Способность знать и не знать, верить и не верить требует собственной генеалогии. Ханна Арендт и Жак Деррида наметили историческую траекторию лжи и самообмана, от которых во все большей степени зависят современные государства.[52] Для Арендт демократия порождает «современное искусство самообмана», в котором «обман практически невозможен без самообмана».[53] Обращение Арендт к модерности поднимает критически важный вопрос: если современность порождает самообман как одно из своих политических требований, а колониализм – это «изнанка современности», то не являются ли имперские диспозиции шаблоном для современной политики?[54] Или, как мог бы сформулировать Сартр, не требуют ли имперские формации особых «процедур» плохой веры (bad faith), направленных на культивирование наблюдения и безразличия?[55]
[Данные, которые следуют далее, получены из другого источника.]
(** ** Theory: API keys over a history *)

Inductive key_op : Type :=
| RegisterAgentKey (key workspace_id role : string)
| RevokeAgentKey (key : string)
| UseAgentKey (now : Z) (token workspace_id : string).

Definition key_step `{TokenDigest} (s : ApiKeyAuthenticator.t) (op : key_op) : ApiKeyAuthenticator.t :=
  match op with
  | RegisterAgentKey key ws role => ApiKeyAuthenticator.register_agent_key s key ws role
  | RevokeAgentKey key => ApiKeyAuthenticator.revoke_agent_key s key
  | UseAgentKey now token ws => (ApiKeyAuthenticator.authenticate_agent now s token ws).1
  end.

Definition key_of (op : key_op) : string :=
  match op with RegisterAgentKey key _ _ | RevokeAgentKey key | UseAgentKey _ key _ => key end.

Definition ends_key (key : string) (op : key_op) : Prop :=
  match op with RegisterAgentKey key' _ _ | RevokeAgentKey key' => key' = key | _ => False end.

Definition key_granted (ops : list key_op) (key : string) (id : AgentIdentity.t) : Prop :=
  since (RegisterAgentKey key (AgentIdentity.workspace_id id) (AgentIdentity.role id)) (ends_key key) ops.

(** No key of the history has the digest of another key [token]. *)
Definition collision_free `{TokenDigest} (keys : list string) (token : string) : Prop :=
  ∀ key, key ∈ keys → digest key = digest token → key = token.

Section ApiKeys.
Context `{TokenDigest} (max_failures window_seconds : Z).

Definition key_run (ops : list key_op) : ApiKeyAuthenticator.t :=
  foldl key_step (ApiKeyAuthenticator.new max_failures window_seconds) ops.

Lemma api_key_table ops token :
  collision_free (key_of <$> ops) token →
  ∀ id, ApiKeyEntry.identity <$> ApiKeyAuthenticator.agent_keys (key_run ops) !! digest token = Some id
        ↔ key_granted ops token id.
Proof.
  unfold key_granted, key_run. induction ops as [|op ops IH] using rev_ind; intros Hc id.
  { by split; [|intros ?%since_nil]. }
  assert (Hk : digest (key_of op) = digest token → key_of op = token).
  { intros Hd. apply Hc; [|done]. rewrite fmap_app. apply elem_of_app. right. by apply list_elem_of_singleton. }
  rewrite foldl_snoc, since_snoc, <-IH; last first.
  { intros key Hin. apply Hc. rewrite fmap_app. apply elem_of_app. by left. }
  clear IH Hc. destruct op as [key ws role|key|now key ws]; cbn in *.
  - destruct (decide (digest key = digest token)) as [Hd|Hd].
    + rewrite Hd, lookup_insert_eq. rewrite (Hk Hd). destruct id; naive_solver.
    + rewrite lookup_insert_ne by done. naive_solver.
  - destruct (decide (digest key = digest token)) as [Hd|Hd].
    + rewrite Hd, lookup_delete_eq. rewrite (Hk Hd). naive_solver.
    + rewrite lookup_delete_ne by done. naive_solver.
  - unfold ApiKeyAuthenticator.authenticate_agent.
    destruct (ApiKeyAuthenticator.agent_keys _ !! digest key) as [e|] eqn:He; [|naive_solver].
    case_bool_decide; cbn; [|naive_solver].
    destruct (decide (digest key = digest token)) as [Hd|Hd].
    + rewrite Hd in *. rewrite lookup_insert_eq, He. naive_solver.
    + rewrite lookup_insert_ne by done. naive_solver.
Qed.
(** The text of the trigger sent with a state change. *)
Definition change_trigger (from to : WorkspaceState.t) : string :=
  match to with
  | WorkspaceState.Active =>
      match from with
      | WorkspaceState.Idle => "dispatched"
      | WorkspaceState.Suspended => "resumed"
      | _ => "activated"
      end
  | WorkspaceState.Suspended => "suspended"
  | WorkspaceState.Blocked => "blocked"
  | WorkspaceState.Migrating => "migrating"
  | WorkspaceState.Integrating => "integrating"
  | WorkspaceState.Conflicted => "conflicted"
  | WorkspaceState.Closed => "closed"
  | WorkspaceState.Failed => "failed"
  | WorkspaceState.Idle => "reset"
  end.

Definition opt_str (s : string) : option string := if is_empty s then None else Some s.

Definition to_priority (p : Z) : EnvelopePriority.t :=
  if p =? 2 then EnvelopePriority.Urgent
  else if p =? 3 then EnvelopePriority.Blocking
  else EnvelopePriority.Normal.

Module Runtime.
(** The taxonomy, the vertical manifests and the permission engine are read by no
    handler and are left out. *)
Record t {S : Type} : Type := mk {
  config : RuntimeConfig.t;
  coordinator : Coordinator.t;
  agent_outbox : list (WorkspaceId * AgentMessage);
  signal_subs : list (Sub.t ProtoSignalEvent.t);
  ws_change_subs : list (Sub.t ProtoWorkspaceStateChange.t);
  trail_subs : list (Sub.t ProtoTrailEntry.t);
  gate_subs : list (Sub.t ProtoGateEvent.t);
  escalation_subs : list (Sub.t ProtoEscalationEvent.t);
  envelope_subs : gmap string (list (Sub.t ProtoEnvelope.t));
  command_subs : gmap string (list (Sub.t ProtoEnvelope.t));
  checkpoint_storage : S;
  checkpoint_index : gmap string CheckpointRecord.t;
  trail_index : TrailIndex.t;
  gate_controller : GateController.t;
  escalation_index : gmap string string;
  workspace_timestamps : gmap string (Z * Z);
  workspace_configs : gmap string WorkspaceConfig;
  next_goal_id : Z;
  next_workspace_id : Z;
  next_envelope_id : Z;
  next_checkpoint_id : Z;
  stream_seq : Z;
}.
Arguments t : clear implicits.

#[global] Instance eta_t {S} : Settable (t S) := λ r,
  mk S (config r) (coordinator r) (agent_outbox r) (signal_subs r) (ws_change_subs r) (trail_subs r)
    (gate_subs r) (escalation_subs r) (envelope_subs r) (command_subs r) (checkpoint_storage r)
    (checkpoint_index r) (trail_index r) (gate_controller r) (escalation_index r)
    (workspace_timestamps r) (workspace_configs r) (next_goal_id r) (next_workspace_id r)
    (next_envelope_id r) (next_checkpoint_id r) (stream_seq r).

Section Operations.
Context {S : Type} `{CheckpointStorage S} `{JsonText} `{HashOrder} (sha256 : bytes → bytes).
Implicit Types self : t S.

(** The state [init] builds over the stores it opened.  What the index file holds is
    what earlier processes inserted. *)
Definition init (config : RuntimeConfig.t) (storage : S) (index : TrailIndex.t) : t S :=
  mk S config (Coordinator.new "ws-root" "system") [] [] [] [] [] [] ∅ ∅ storage ∅ index
    (GateController.new 30000 GateFallback.AutoApprove) ∅ ∅ ∅ 0 0 0 0 0.

Definition record_workspace_created (now : Z) self (ws_id : string) : t S :=
  self <| workspace_timestamps ::= <[ws_id := (now, now)]> |>.

Definition touch_workspace (now : Z) self (ws_id : string) : t S :=
  match workspace_timestamps self !! ws_id with
  | Some (created, _) => self <| workspace_timestamps ::= <[ws_id := (created, now)]> |>
  | None => self
  end.

Definition emit_trail_entry self (workspace_id event_type : string) (body : bytes) : t S :=
  let seq := wrap64 (stream_seq self + 1) in
  let index_entry := {|
    ie_sequence_number := seq; ie_timestamp_bytes := replicate 10 0; ie_workspace_id := opt_str workspace_id;
    ie_actor := "protocol"; ie_event_type := event_type; ie_segment_id := 0; ie_offset := 0;
    ie_length := wrap32 (Z.of_nat (length body)) |} in
  let entry := ProtoTrailEntry.mk (format_id "te-" seq) None workspace_id "protocol" event_type body seq [] in
  self <| stream_seq := seq |>
       <| trail_index ::= λ idx, (TrailIndex.insert idx index_entry).1 |>
       <| trail_subs ::= Sub.retain entry |>.

(** The escalation part of a signal. *)
Definition fan_out_escalation self (signal : Signal) : t S :=
  let ws := sig_workspace_id signal in
  let owner := default "" (node_owner <$> WorkspaceTree.get (Coordinator.tree (coordinator self)) ws) in
  let seq := wrap64 (stream_seq self + 1) in
  let esc_id := format_id "esc-" seq in
  let ev := ProtoEscalationEvent.mk esc_id ws owner (default [] (sig_context signal)) None in
  self <| stream_seq := seq |>
       <| escalation_index ::= <[esc_id := ws]> |>
       <| escalation_subs ::= Sub.retain ev |>.

Definition fan_out_event self (event : WorkspaceEvent) : t S :=
  match event with
  | EvSignal signal =>
      let ws := sig_workspace_id signal in
      let ev := ProtoSignalEvent.mk ws (to_i32 (signal_type_to_proto (sig_signal_type signal)))
                  (default "" (sig_reason signal)) (default [] (sig_context signal)) (sig_timestamp signal) in
      let self := self <| signal_subs ::= Sub.retain ev |> in
      let self := if decide (sig_signal_type signal = SignalType.Escalation)
                  then fan_out_escalation self signal else self in
      emit_trail_entry self ws "signal"
        (json_text [("signal_type", JString (signal_debug (sig_signal_type signal)));
                    ("reason", json_opt (sig_reason signal))])
  | StateChanged workspace_id from to =>
      let ev := ProtoWorkspaceStateChange.mk workspace_id (to_i32 (workspace_state_to_proto from))
                  (to_i32 (workspace_state_to_proto to)) (change_trigger from to) None in
      emit_trail_entry (self <| ws_change_subs ::= Sub.retain ev |>) workspace_id "state_changed"
        (json_text [("from", JString (WorkspaceState.debug from)); ("to", JString (WorkspaceState.debug to))])
  | CheckpointCreated cp =>
      emit_trail_entry self (cp_workspace_id cp) "checkpoint_created"
        (json_text [("checkpoint_id", JString (cp_id cp)); ("checkpoint_type", JString (cp_checkpoint_type cp));
                    ("content_hash", JString (cp_content_hash cp)); ("intent", JString (cp_intent cp));
                    ("status", JString (checkpoint_status_debug (cp_status cp)))])
  | Terminated archived =>
      let ev := ProtoWorkspaceStateChange.mk (aw_id archived) 0
                  (to_i32 (workspace_state_to_proto (aw_terminal_state archived))) "terminated" None in
      let self := emit_trail_entry (self <| ws_change_subs ::= Sub.retain ev |>) (aw_id archived) "terminated"
        (json_text [("terminal_state", JString (WorkspaceState.debug (aw_terminal_state archived)));
                    ("checkpoints", JNumber (Z.of_nat (length (aw_checkpoints archived))))]) in
      self <| workspace_configs ::= delete (aw_id archived) |>
  | EvError workspace_id message =>
      emit_trail_entry self workspace_id "error" (json_text [("message", JString message)])
  | EvMigrationSnapshot workspace_id _ => emit_trail_entry self workspace_id "migration_snapshot" []
  end.

(** The arm of the event loop for a workspace event; [None] is exhausted fuel of the
    failure cascade. *)
Definition on_workspace_event (now : Z) self (event : WorkspaceEvent) : option (t S) :=
  let self := match event with
              | EvSignal s => touch_workspace now self (sig_workspace_id s)
              | StateChanged workspace_id _ _ => touch_workspace now self workspace_id
              | Terminated archived => touch_workspace now self (aw_id archived)
              | _ => self
              end in
  c ← Coordinator.handle_event (coordinator self) event;
  Some (fan_out_event (self <| coordinator := c |>) event).

(** The limit is 100 when the request leaves it at zero. *)
Definition query_trail_index self (workspace_id event_type actor : option string) (limit : Z) :
    list ProtoTrailEntry.t * bool :=
  let r := TrailIndex.query (trail_index self)
    {| tq_workspace_id := workspace_id; tq_event_type := event_type; tq_actor := actor;
       tq_from_timestamp := None; tq_to_timestamp := None;
       tq_limit := if limit =? 0 then 100 else limit |} in
  ((λ ie, ProtoTrailEntry.mk (format_id "te-" (ie_sequence_number ie)) None (default "" (ie_workspace_id ie))
            (ie_actor ie) (ie_event_type ie) [] (ie_sequence_number ie) []) <$> qr_entries r,
   qr_has_more r).

Definition notify_envelope_subs self (to_workspace : string) (envelope : Envelope) : t S :=
  match envelope_subs self !! to_workspace with
  | Some subs => self <| envelope_subs ::= <[to_workspace := Sub.retain (envelope_to_proto envelope) subs]> |>
  | None => self
  end.

(** The payload of the command is dropped. *)
Definition notify_command_subs self (workspace_id command_type : string) : t S :=
  match command_subs self !! workspace_id with
  | Some subs =>
      let cmd := ProtoEnvelope.mk "" "" workspace_id command_type [] "" None 0 0 in
      self <| command_subs ::= <[workspace_id := Sub.retain cmd subs]> |>
  | None => self
  end.

(** Notifies the subscribers, then routes. *)
Definition deliver_envelope self (ws_id : WorkspaceId) (envelope : Envelope) : t S * bool :=
  let self := notify_envelope_subs self ws_id envelope in
  let '(c, sent) := Coordinator.route_envelope (coordinator self) ws_id envelope in
  (self <| coordinator := c |>, sent).

Definition take_envelope_id self : t S * EnvelopeId :=
  (self <| next_envelope_id ::= λ n, wrap64 (n + 1) |>, format_id "env-" (next_envelope_id self)).

(** [handle.agent_tx.send(msg).await.is_ok()] *)
Definition send_agent self (handle : WorkspaceHandle) (msg : AgentMessage) : t S * bool :=
  if wh_open handle then (self <| agent_outbox ::= λ l, l ++ [(wh_id handle, msg)] |>, true)
  else (self, false).

(** *** The agent service *)

Definition handle_bind self (workspace_id auth_token : string) : result BindResponse.t Status.t :=
  match WorkspaceTree.get (Coordinator.tree (coordinator self)) workspace_id with
  | Some node =>
      let cfg := workspace_configs self !! workspace_id in
      Ok (BindResponse.mk workspace_id (to_i32 (workspace_state_to_proto (node_status node)))
            (default "" (wc_role <$> cfg)) (envelope_to_proto ∘ wc_directive <$> cfg)
            (default [] (wc_context <$> cfg)) (default [] (set_iter ∘ wc_visibility <$> cfg))
            (default [] (set_iter ∘ wc_authority <$> cfg)) (cfg ≫= λ c, budget_to_proto <$> wc_budget c))
  | None => Err (not_found "workspace not found")
  end.

(** The answer carries back the request id. *)
Definition handle_emit_signal self (workspace_id : string) (request : EmitSignalRequest.t) :
    t S * result string Status.t :=
  match try_from ProtoSignalType.t (EmitSignalRequest.type request) with
  | None =>
      (self, Err (Status.mk Code.InvalidArgument
        ("unknown SignalType discriminant: " +:+ pretty (EmitSignalRequest.type request))))
  | Some ty =>
      match Coordinator.handle (coordinator self) workspace_id with
      | None => (self, Err (not_found ("workspace '" +:+ workspace_id +:+ "' not running")))
      | Some handle =>
          let context := EmitSignalRequest.context request in
          let '(self, sent) := send_agent self handle
            (EmitSignal (proto_to_signal_type ty) (opt_str (EmitSignalRequest.reason request))
               (match context with [] => None | _ => Some context end)) in
          (self, if sent then Ok (EmitSignalRequest.client_request_id request)
                 else Err (unavailable ("workspace '" +:+ workspace_id +:+ "' actor channel closed")))
      end
  end.

(** The answer is the envelope id and the request id. *)
Definition handle_send_envelope self (workspace_id : string) (request : SendEnvelopeRequest.t) :
    t S * result (EnvelopeId * string) Status.t :=
  let to_ws := SendEnvelopeRequest.to_workspace request in
  match WorkspaceTree.get (Coordinator.tree (coordinator self)) to_ws with
  | None => (self, Err (not_found ("target workspace '" +:+ to_ws +:+ "' not found")))
  | Some _ =>
      let '(self, id) := take_envelope_id self in
      let envelope := {|
        env_id := id; env_from_workspace := workspace_id; env_to_workspace := to_ws;
        env_envelope_type := SendEnvelopeRequest.type request;
        env_payload := SendEnvelopeRequest.payload request;
        env_in_reply_to := opt_str (SendEnvelopeRequest.in_reply_to request); env_timestamp := 0;
        env_priority := to_priority (SendEnvelopeRequest.priority request);
        env_origin := EnvelopeOrigin.Agent; env_state := EnvelopeState.Created |} in
      let '(self, sent) := deliver_envelope self to_ws envelope in
      (self, if sent then Ok (id, SendEnvelopeRequest.client_request_id request)
             else Err (unavailable ("workspace '" +:+ to_ws +:+ "' is not running")))
  end.

(** The message forwarded to the actor. *)
Definition checkpoint_message (request : CreateCheckpointRequest.t) (hash_hex : string) : AgentMessage :=
  CreateCheckpoint (CreateCheckpointRequest.type request) (CreateCheckpointRequest.payload request) hash_hex
    (CreateCheckpointRequest.intent request)
    (default CheckpointStatus.Provisional
       (proto_to_checkpoint_status <$> try_from ProtoCheckpointStatus.t (CreateCheckpointRequest.status request)))
    (default Confidence.High
       (proto_to_confidence <$> try_from ProtoConfidence.t (CreateCheckpointRequest.confidence request)))
    (CreateCheckpointRequest.resource_usage request).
Прежде чем вернуться к Вальку, скажу об одной формулировке, поразившей меня возможностями взглянуть с ее помощью через имперские контексты на период, со времен Валька и Ницше до нашего имперского настоящего. Речь идет об интерпретации немецкого выражения «Lebensluge» Георгом Зиммелем.[56] В обычном употреблении Lebensluge означает «жить во лжи» или «фальшивое существование». Но буквальный перевод дает более аналитическое понимание. Lebensluge можно перевести и как «жизненная ложь», которую активируют, когда человек «нуждается в том, чтобы обмануть самого себя относительно собственных возможностей и даже относительно своих чувств, потому что необоснованные представления о богах и людях необходимы ему, чтобы поддержать свою жизнь и свои потенциальные возможности».[57]
Возможно ли, чтобы сердцевиной имперских диспозиций была именно такая «жизненная ложь»? Это не та колоссальная ложь, о которой пишет Арендт в связи с Эйхманом и политическими технологами нацистской Германии.[58] Это всего лишь «ложь ради жизни», она не касается религиозных божеств, только мирских; это ложь о политических мифах, о «благородных» имперских проектах, как их называл Вальк, и о благотворных для человечества деяниях тех, кто их осуществлял. Подобно совести, она «подсказывает нам, кому и что мы должны делать и не делать».[59] Именно так Клаудиа Кунц (Claudia Koonz) определяет совесть нацистов, устанавливающую параметры сообщества общих моральных обязательств. Для Кунц совесть есть производное знания («со» и «вести» [Известия Академии Наук. – Пер.]), соединенного с институциональными и концептуальными структурами пропаганды, которая готовит людей к принятию этих категорий. Ее анализ не доходит до объяснения изломанности психического пространства таких двойственных субъектов, как Вальк.